Talking about school attempts to navigate the coronavirus pandemic, Hang said she and her colleagues often say it’s like “building a plane as (they’re) trying to fly it.”
While she said she “can’t imagine” the pressure on Superintendent of Schools Xavier Botana and other administrators to “work on a spectrum of people’s fears” with regard to the pandemic, she thinks social-emotional learning needs to be a focus in future discussions.
“My frontal lobe is fully developed and it’s hard to acknowledge what’s going on,” she said. “I can’t imagine being a 12-year-old who’s used to being very physical with their friends, and (now) they can’t leave their classroom and the movement breaks aren’t there.”
Hang, 44, said the current state of education is going to spur “a lot of mental health concerns” for students, which need to be addressed before the district continues “cranking away at the nitty-gritty curriculum stuff.”
The self-described “science person” said she was outspoken this summer about her desire to keep school resource officers in schools. She said she believes “more research needed to be done” to support their removal.
“If they could have proven to me that SROs were totally harmful to our kids I would graciously support it and be like ‘yep proved it, done,’” Hang said. “But I wanted more information that got rid of a resource that was there for 20 years.”
As a school nurse, she said, resource officers would be helpful to her at work, and she felt the vote to remove them was “a really quick decision without long-term planning in place.”
If she is elected to the School Board, Hang said she wants to educate herself “as much as possible” about the best way to navigate budgeting and plans to take advantage of finance classes offered by the Drummond Woodsum law firm on how to deal with a school budget.
With regard to encouraging more equity in the schools, Hang said she plans to “do some research” about the situation throughout the city.
Making sure the School Department has enough translators is important, she said, as well as working to educate parents who may be new to the U.S. about what to expect from American schools.
“I need to educate myself about what we’re up against,” Hang said.
Yusuf, 40, works with students that he said have suffered “the most impact” of the coronavirus crisis from an education perspective.
He said while he agrees with health professionals on the COVID-19 safety guidelines for schools, his clients, who include immigrants and special needs students, face additional hurdles during the pandemic: problems with technology and understanding health protocols, which he said are exacerbated by language barriers.

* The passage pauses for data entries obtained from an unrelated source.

(** * Time-domain EM simulation (SimPEG): forward stepping, sensitivities
      and the factorization cache

    A shallow embedding of
    [SimPEG/electromagnetics/time_domain/simulation.py] (classes
    [BaseTDEMSimulation], [Simulation3DMagneticFluxDensity],
    [Simulation3DElectricField], [Simulation3DMagneticField],
    [Simulation3DCurrentDensity]) and of the part of [receivers.py] that
    the sensitivity engines call.

    Conventions.
    - Floating-point step lengths, times and scalars are modelled by the
      canonical rationals [Qc]; comparisons are the exact ones.
    - Dense/sparse arrays are elements of an abstract linear-algebra
      signature [LinAlg]; the linear solver is its operation [solve].
    - The simulation object is split into its immutable attributes [Sim]
      and its mutable attributes [SimState]; every method that mutates the
      object or calls the solver lives in the state-and-exception monad [M].
    - Calls to the solver ([self.solver(A)], [factor.clean()]) are logged
      in [solver_log], the only ghost component of the state. *)

From Stdlib Require Import QArith Qcanon Qcabs Qround Lqa.
From stdpp Require Import base option list strings gmap numbers sorting.

Local Open Scope Z_scope.
Local Open Scope Qc_scope.

(** ** Python and numpy primitives *)

Module Py.

Inductive PyErr :=
| AssertionError
| NotImplementedError (msg : string)
| AttributeError
| KeyError
| IndexError
| TypeError
| ValueError
| UnboundLocalError.

Inductive Res (A : Type) :=
| Ok (a : A)
| Raise (e : PyErr).
Arguments Ok {A} a.
Arguments Raise {A} e.

Definition res_bind {A B} (r : Res A) (k : A → Res B) : Res B :=
  match r with
  | Ok a => k a
  | Raise e => Raise e
  end.

Definition of_option {A} (e : PyErr) (o : option A) : Res A :=
  match o with
  | Some a => Ok a
  | None => Raise e
  end.

Definition py_assert (b : bool) : Res () :=
  if b then Ok () else Raise AssertionError.

(** [l[i]] with Python's negative indices. *)
Definition py_index {A} (l : list A) (i : Z) : option A :=
  let n := Z.of_nat (length l) in
  if bool_decide (0 ≤ i < n)%Z then l !! Z.to_nat i
  else if bool_decide (- n ≤ i < 0)%Z then l !! Z.to_nat (n + i)
  else None.

(** [for x in l: acc = f(acc, x)] where the body may raise. *)
Fixpoint res_foldl {A B} (f : B → A → Res B) (acc : B) (l : list A) : Res B :=
  match l with
  | [] => Ok acc
  | x :: l' => res_bind (f acc x) (λ acc', res_foldl f acc' l')
  end.

Fixpoint res_map {A B} (f : A → Res B) (l : list A) : Res (list B) :=
  match l with
  | [] => Ok []
  | x :: l' =>
      res_bind (f x) (λ y, res_bind (res_map f l') (λ ys, Ok (y :: ys)))
  end.

End Py.
Import Py.

Global Instance Res_ret : MRet Res := @Ok.
Global Instance Res_bind : MBind Res := λ A B k r, res_bind r k.

Module Np.

Definition Qc_eqb (x y : Qc) : bool := Qeq_bool x y.
Definition Qc_leb (x y : Qc) : bool := Qle_bool x y.
Definition Qc_ltb (x y : Qc) : bool := negb (Qle_bool y x).

(** [np.round]: nearest integer, ties to the even one. *)
Definition round_half_even (x : Qc) : Z :=
  let f := Qfloor x in
  match Qccompare (x - Q2Qc (inject_Z f)) (Q2Qc (1 # 2)) with
  | Lt => f
  | Gt => (f + 1)%Z
  | Eq => if Z.even f then f else (f + 1)%Z
  end.

Definition round (x : Qc) : Qc := Q2Qc (inject_Z (round_half_even x)).

(** [np.unique(a).tolist()]: the distinct values in increasing order. *)
Fixpoint insert_sorted (x : Qc) (l : list Qc) : list Qc :=
  match l with
  | [] => [x]
  | y :: l' =>
      if Qc_eqb x y then l
      else if Qc_ltb x y then x :: l
      else y :: insert_sorted x l'
  end.

Definition unique (l : list Qc) : list Qc := foldr insert_sorted [] l.

(** [list.index(x)]: position of the first occurrence. *)
Fixpoint index (x : Qc) (l : list Qc) : option nat :=
  match l with
  | [] => None
  | y :: l' => if Qc_eqb x y then Some 0%nat else S <$> index x l'
  end.

(** Nodes of the time mesh: [t0, t0 + dt_0, t0 + dt_0 + dt_1, ...]. *)
Fixpoint nodes (t0 : Qc) (steps : list Qc) : list Qc :=
  match steps with
  | [] => [t0]
  | dt :: steps' => t0 :: nodes (t0 + dt) steps'
  end.

End Np.

(** ** Linear algebra signature

    The arrays of numpy/scipy and the solver are external collaborators.
    One carrier [vec] stands for the arrays of every length, one carrier
    [mat] for the (sparse) operators. *)

Class LinAlg := {
  vec : Type;
  mat : Type;
  vec_eq_dec :: EqDecision vec;
  vzero : vec;                       (* np.zeros(n) *)
  vadd : vec → vec → vec;
  vsub : vec → vec → vec;
  vneg : vec → vec;
  vscale : Qc → vec → vec;
  mT : mat → mat;                    (* A.T *)
  madd : mat → mat → mat;
  mmul : mat → mat → mat;
  mscale : Qc → mat → mat;
  mv : mat → vec → vec;              (* A * x *)
  mbump00 : mat → mat;               (* A[0, 0] = A[0, 0] + 1.0 *)
  solve : mat → vec → vec            (* solver(A) * b *)
}.

(** The solved fields, [f[:, ftype, tInd]]: one list of columns (one per
    source) for each node of the time mesh. *)
Abbreviation Fields := (list (list vec)).

Section WithLinAlg.
Context `{LA : LinAlg}.

(** *** The [Zero] sentinel of [SimPEG.utils]

    [Zero() + x = x], [x - Zero() = x], [Zero() - x = -x],
    [Zero() * x = Zero()], [-Zero() = Zero()], [mkvc(Zero()) = Zero()]. *)

Inductive val :=
| Zero
| Arr (x : vec).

The pandemic has also delayed some of his clients’ assessments, Yusuf said, which in turn has prevented them from getting the services they need on time.
Working with that population is what inspired him to run for the School Board.
“I have learned a lot about family dynamics, I learned how the Portland Public Schools work, and learned a lot about the things that hold people back,” he said.
Yusuf’s experiences at work also informed his position on the school resource officer debate, which he called a “fundamental issue” in the city school system.
“I have heard a lot from the students that the integration of SROs leads to a great sense of fear, mistrust, (and) skepticism,” he said. For students of color specifically, Yusuf said, SROs sometimes made it difficult for students to “feel safe” at school.
Going forward, he said he believes supporting the wellbeing of students will require looking at the issue from a social-emotional perspective. He said he would also want to consult with members of the community to come up with more equitable ways to support students.
Yusuf said there is a need to budget for updates to some school facilities in the future, although he said budgeting “is always challenging,” and he thinks Botana and other Portland school officials are “doing a great job allocating resources.”
As someone whose career has taught him the importance of “cooperation,” Yusuf said a key step in establishing more equity in Portland’s schools will be to involve minority students in the planning process.
Bringing “students, parents and teachers to the table” will be important, he said, when discussing issues such as promoting a more inclusive curriculum.
“We need to focus on how we can learn from our differences,” Yusuf said.